(* ===== verification/ExampleFuncs.v ===== *)
(** * ExampleFuncs: the functions of the example jobs

    Models [internal/examplefuncs/functions.go].  [sum_int] adds 64-bit integers in any
    form they have before or after a shuffle, and refuses to overflow. *)

From Stdlib Require Import Ascii.
From S2P Require Import Prelude Bytes Plan Reports Runtime Json JsonProofs.
#[local] Open Scope Z_scope.

(** ** Numbers *)

(** The value of a string of digits after the value [n] of those before it. *)
Fixpoint decimal (n : N) (bs : list N) : option N :=
  match bs with
  | [] => Some n
  | b :: bs => if is_digit b then decimal (10 * n + (b - 48))%N bs else None
  end.

Definition parseUint (bs : list N) : option N :=
  match bs with [] => None | _ => decimal 0 bs end.

(** [strconv.ParseInt(s, 10, 64)]; the text of its errors is not modelled. *)
Definition ParseInt (s : string) : result Z :=
  let invalid := Err (Errorf "strconv.ParseInt: parsing %q" [FStr s]) in
  let '(negative, digits) :=
    match bytes_of s with
    | b :: t => if (b =? 45)%N then (true, t) else if (b =? 43)%N then (false, t) else (false, b :: t)
    | [] => (false, [])
    end in
  match parseUint digits with
  | Some n =>
      let z := if negative then - Z.of_N n else Z.of_N n in
      if (- 2 ^ 63 <=? z) && (z <? 2 ^ 63) then Ok z else invalid
  | None => invalid
  end.

(** [json.Valid]. *)
Definition json_Valid (bs : list N) : bool :=
  match parseValue (S (2 * length bs)) 0 bs with
  | Ok (_, rest) => match skipSpace rest with [] => true | _ => false end
  | Err _ => false
  end.

Definition integerValue (value : any) : result Z :=
  match value with
  | AInt n | AInt64 n => Ok n
  | ANumber s =>
      fail_if (negb (json_Valid (bytes_of s))) (permanentErrorf "sum_int invalid JSON number %q" [FStr s]);;
      map_err (fun err => permanentErrorf "sum_int expected signed int64: %w" [FWrap err]) (ParseInt s)
  | v => Err (permanentErrorf "sum_int expected int, int64 or integer json.Number, got %T" [FStr (type_name v)])
  end.

(** ** The functions *)

Definition normalize : MapFunc := fun record =>
  match record with
  | AString value => Ok (AString (TrimSpace value))
  | v => Err (permanentErrorf "normalize expected string, got %T" [FStr (type_name v)])
  end.

Definition non_empty : FilterFunc := fun record =>
  match record with
  | AString value => Ok (negb (bool_decide (value = "")))
  | v => Err (permanentErrorf "non_empty expected string, got %T" [FStr (type_name v)])
  end.

Definition word_pair : PairMapFunc := fun record =>
  match record with
  | AString word => Ok (word, AInt 1)
  | v => Err (permanentErrorf "word_pair expected string, got %T" [FStr (type_name v)])
  end.

Definition MaxInt64 : Z := 2 ^ 63 - 1.
Definition MinInt64 : Z := - 2 ^ 63.

Definition sum_int : ReduceFunc := fun left right =>
  leftValue ← integerValue left;
  rightValue ← integerValue right;
  fail_if ((0 <? rightValue) && (i64 (MaxInt64 - rightValue) <? leftValue) ||
           (rightValue <? 0) && (leftValue <? i64 (MinInt64 - rightValue)))
    (permanentErrorf "sum_int overflow" []);;
  Ok (AInt64 (i64 (leftValue + rightValue))).

(** The error of the first registration that fails. *)
Definition registration (name : string) (r : result FunctionRegistry) : result FunctionRegistry :=
  map_err (fun err => Errorf "register example function %q: %w" [FStr name; FWrap err]) r.

Definition Register (registry : option FunctionRegistry) : result FunctionRegistry :=
  match registry with
  | None => Err (Errorf "register example functions: registry is nil" [])
  | Some registry =>
      registry ← registration "normalize" (RegisterMap registry "normalize" (Some normalize));
      registry ← registration "non_empty" (RegisterFilter registry "non_empty" (Some non_empty));
      registry ← registration "word_pair" (RegisterPairMap registry "word_pair" (Some word_pair));
      registration "sum_int" (RegisterReduce registry "sum_int" (Some sum_int))
  end.

(** ** Integers *)

(** The values Go's [int] and [int64] have. *)
Definition int_ok (value : any) : Prop :=
  match value with AInt n | AInt64 n => MinInt64 <= n <= MaxInt64 | _ => True end.

Lemma integerValue_range value n : int_ok value -> integerValue value = Ok n -> MinInt64 <= n <= MaxInt64.
Proof.
  unfold MinInt64, MaxInt64. destruct value; cbn [int_ok integerValue]; try done; try (by intros ? [= <-]).
  intros _. destruct (json_Valid _); [|done]. cbn [negb]. unfold ParseInt.
  match goal with |- context [let '(_, _) := ?p in _] => destruct p as [negative ds] end.
  destruct (parseUint ds) as [m|]; [|done]. destruct (_ && _) eqn:E; [|done]. intros [= <-].
  apply andb_true_iff in E as [?%Z.leb_le ?%Z.ltb_lt]. lia.
Qed.

(** The check of [sum_int] is the overflow of the sum. *)
Lemma sum_int_check left right a b :
  int_ok left -> int_ok right -> integerValue left = Ok a -> integerValue right = Ok b ->
  sum_int left right =
    if (MinInt64 <=? a + b) && (a + b <=? MaxInt64) then Ok (AInt64 (a + b))
    else Err (permanentErrorf "sum_int overflow" []).
Proof.
  intros Hl Hr Ha Hb. pose proof (integerValue_range _ _ Hl Ha) as Ra. pose proof (integerValue_range _ _ Hr Hb) as Rb.
  unfold sum_int. rewrite Ha, Hb. cbn [mbind result_bind]. unfold MinInt64, MaxInt64 in *.
  destruct (Z.ltb_spec 0 b), (Z.ltb_spec b 0); [lia|..]; cbn [andb orb].
  - rewrite (i64_id (2 ^ 63 - 1 - b)) by (unfold in_i64; lia).
    destruct (Z.ltb_spec (2 ^ 63 - 1 - b) a), (Z.leb_spec (- 2 ^ 63) (a + b)), (Z.leb_spec (a + b) (2 ^ 63 - 1)); cbn;
      try lia; try done. by rewrite i64_id by (unfold in_i64; lia).
  - rewrite (i64_id (- 2 ^ 63 - b)) by (unfold in_i64; lia).
    destruct (Z.ltb_spec a (- 2 ^ 63 - b)), (Z.leb_spec (- 2 ^ 63) (a + b)), (Z.leb_spec (a + b) (2 ^ 63 - 1)); cbn;
      try lia; try done. by rewrite i64_id by (unfold in_i64; lia).
  - destruct (Z.leb_spec (- 2 ^ 63) (a + b)), (Z.leb_spec (a + b) (2 ^ 63 - 1)); cbn; try lia. by rewrite i64_id by (unfold in_i64; lia).
Qed.

Lemma sum_int_nat left right a b :
  int_ok left -> int_ok right -> integerValue left = Ok a -> integerValue right = Ok b ->
  0 <= a -> 0 <= b -> a + b <= MaxInt64 -> sum_int left right = Ok (AInt64 (a + b)).
Proof.
  intros Hl Hr Ha Hb ? ? ?. rewrite (sum_int_check left right a b) by done. unfold MinInt64 in *.
  by destruct (Z.leb_spec (- 2 ^ 63) (a + b)), (Z.leb_spec (a + b) MaxInt64); [|lia..].
Qed.

(** [sum_int] is exact: of two integers in any of their representations it
    returns the sum when it is a 64-bit integer, and a permanent failure, never a
    wrapped value, when it is not. *)
Theorem sum_int_exact left right a b :
  int_ok left -> int_ok right -> integerValue left = Ok a -> integerValue right = Ok b ->
  if (MinInt64 <=? a + b) && (a + b <=? MaxInt64)
  then sum_int left right = Ok (AInt64 (a + b))
  else sum_int left right = Err (permanentErrorf "sum_int overflow" []).
Proof.
  intros Hl Hr Ha Hb. rewrite (sum_int_check left right a b) by done. by destruct (_ && _).
Qed.

Lemma sum_int_exact_witness :
  sum_int (ANumber "9007199254740993") (AInt 2) = Ok (AInt64 9007199254740995).
Proof.
  apply (sum_int_exact (ANumber "9007199254740993") (AInt 2) 9007199254740993 2);
    vm_compute; done || (split; discriminate).
Defined.

(** ** Integers after a shuffle *)

Lemma decimal_digits n d ds : is_digit d = true -> decimal n (d :: ds) = decimal (10 * n + (d - 48)) ds.
Proof. cbn [decimal]. by intros ->. Qed.

Lemma decimal_pretty x s : decimal 0 (bytes_of (pretty_N_go x s)) = decimal x (bytes_of s).
Proof.
  revert s. induction (N.lt_wf_0 x) as [x _ IH]; intros s.
  destruct (decide (0 < x)%N) as [Hx|Hx]; [|assert (x = 0%N) as -> by lia; by rewrite pretty_N_go_0].
  rewrite pretty_N_go_step by done. rewrite IH by (by apply N.div_lt). cbn [bytes_of].
  assert (Hmod : (x mod 10 < 10)%N) by (by apply N.mod_upper_bound).
  rewrite pretty_N_char_digit by done. rewrite decimal_digits.
  - f_equal. pose proof (N.div_mod x 10 ltac:(done)). revert H. generalize (x / 10)%N, (x mod 10)%N. lia.
  - unfold is_digit, in_range. apply andb_true_iff. rewrite !N.leb_le. revert Hmod. generalize (x mod 10)%N. lia.
Qed.

Lemma parseUint_pretty (n : N) : parseUint (bytes_of (pretty n)) = Some n.
Proof.
  assert (H : decimal 0 (bytes_of (pretty n)) = Some n).
  { unfold pretty, pretty_N. case_decide as E; [by subst|]. apply decimal_pretty. }
  destruct (pretty_N_number n) as (_ & d & ds & E & _). unfold parseUint. rewrite E in *. done.
Qed.

Lemma ParseInt_pretty z : MinInt64 <= z <= MaxInt64 -> ParseInt (pretty z) = Ok z.
Proof.
  unfold MinInt64, MaxInt64. intros Hz. unfold ParseInt.
  destruct (decide (0 <= z)) as [Hp|Hp].
  - assert (pretty z = pretty (Z.to_N z)) as -> by (by destruct z as [|p|p]; [| |lia]).
    destruct (pretty_N_number (Z.to_N z)) as (_ & d & ds & E & Hd). rewrite E.
    destruct (N.eqb_spec d 45); [lia|]. destruct (N.eqb_spec d 43); [lia|]. rewrite <- E, parseUint_pretty, Z2N.id by done.
    destruct (Z.leb_spec (- 2 ^ 63) z); [|lia]. by destruct (Z.ltb_spec z (2 ^ 63)); [|lia].
  - destruct z as [|p|p]; [lia..|].
    change (bytes_of (pretty (Z.neg p))) with (45%N :: bytes_of (pretty (N.pos p))). cbn [N.eqb Pos.eqb].
    rewrite parseUint_pretty. change (- Z.of_N (N.pos p)) with (Z.neg p).
    destruct (Z.leb_spec (- 2 ^ 63) (Z.neg p)); [|lia]. by destruct (Z.ltb_spec (Z.neg p) (2 ^ 63)); [|lia].
Qed.

Lemma json_Valid_pretty (z : Z) : json_Valid (bytes_of (pretty z)) = true.
Proof.
  destruct (decodes_number (pretty z) (pretty_Z_number z)) as [_ H]. unfold json_Valid.
  specialize (H (S (2 * length (bytes_of (pretty z)))) 0%N [] ltac:(lia) ltac:(done) I). rewrite app_nil_r in H.
  by rewrite H.
Qed.

(** A shuffle changes the representation of an integer, not its value. *)
Lemma integerValue_wire value n : int_ok value -> integerValue value = Ok n -> integerValue (jsonWire value) = Ok n.
Proof.
  intros Hok H. destruct value as [| | |z|z|s| | | | |]; try done; cbn [int_ok integerValue jsonWire] in *.
  1, 2: injection H as <-; by rewrite json_Valid_pretty, ParseInt_pretty.
  destruct (json_Valid (bytes_of s)) eqn:E; [|done]. unfold number_text.
  case_bool_decide as Es; [subst; done|]. by rewrite E.
Qed.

::::

Task prompt
Repeat, word for word, the lines above between the line holding "map_err (fun err => permanentErrorf" and the line holding "(word, AInt 1)", inclusive; omit everything else.

Result of the exercise
      map_err (fun err => permanentErrorf "sum_int expected signed int64: %w" [FWrap err]) (ParseInt s)
  | v => Err (permanentErrorf "sum_int expected int, int64 or integer json.Number, got %T" [FStr (type_name v)])
  end.

(** ** The functions *)

Definition normalize : MapFunc := fun record =>
  match record with
  | AString value => Ok (AString (TrimSpace value))
  | v => Err (permanentErrorf "normalize expected string, got %T" [FStr (type_name v)])
  end.

Definition non_empty : FilterFunc := fun record =>
  match record with
  | AString value => Ok (negb (bool_decide (value = "")))
  | v => Err (permanentErrorf "non_empty expected string, got %T" [FStr (type_name v)])
  end.

Definition word_pair : PairMapFunc := fun record =>
  match record with
  | AString word => Ok (word, AInt 1)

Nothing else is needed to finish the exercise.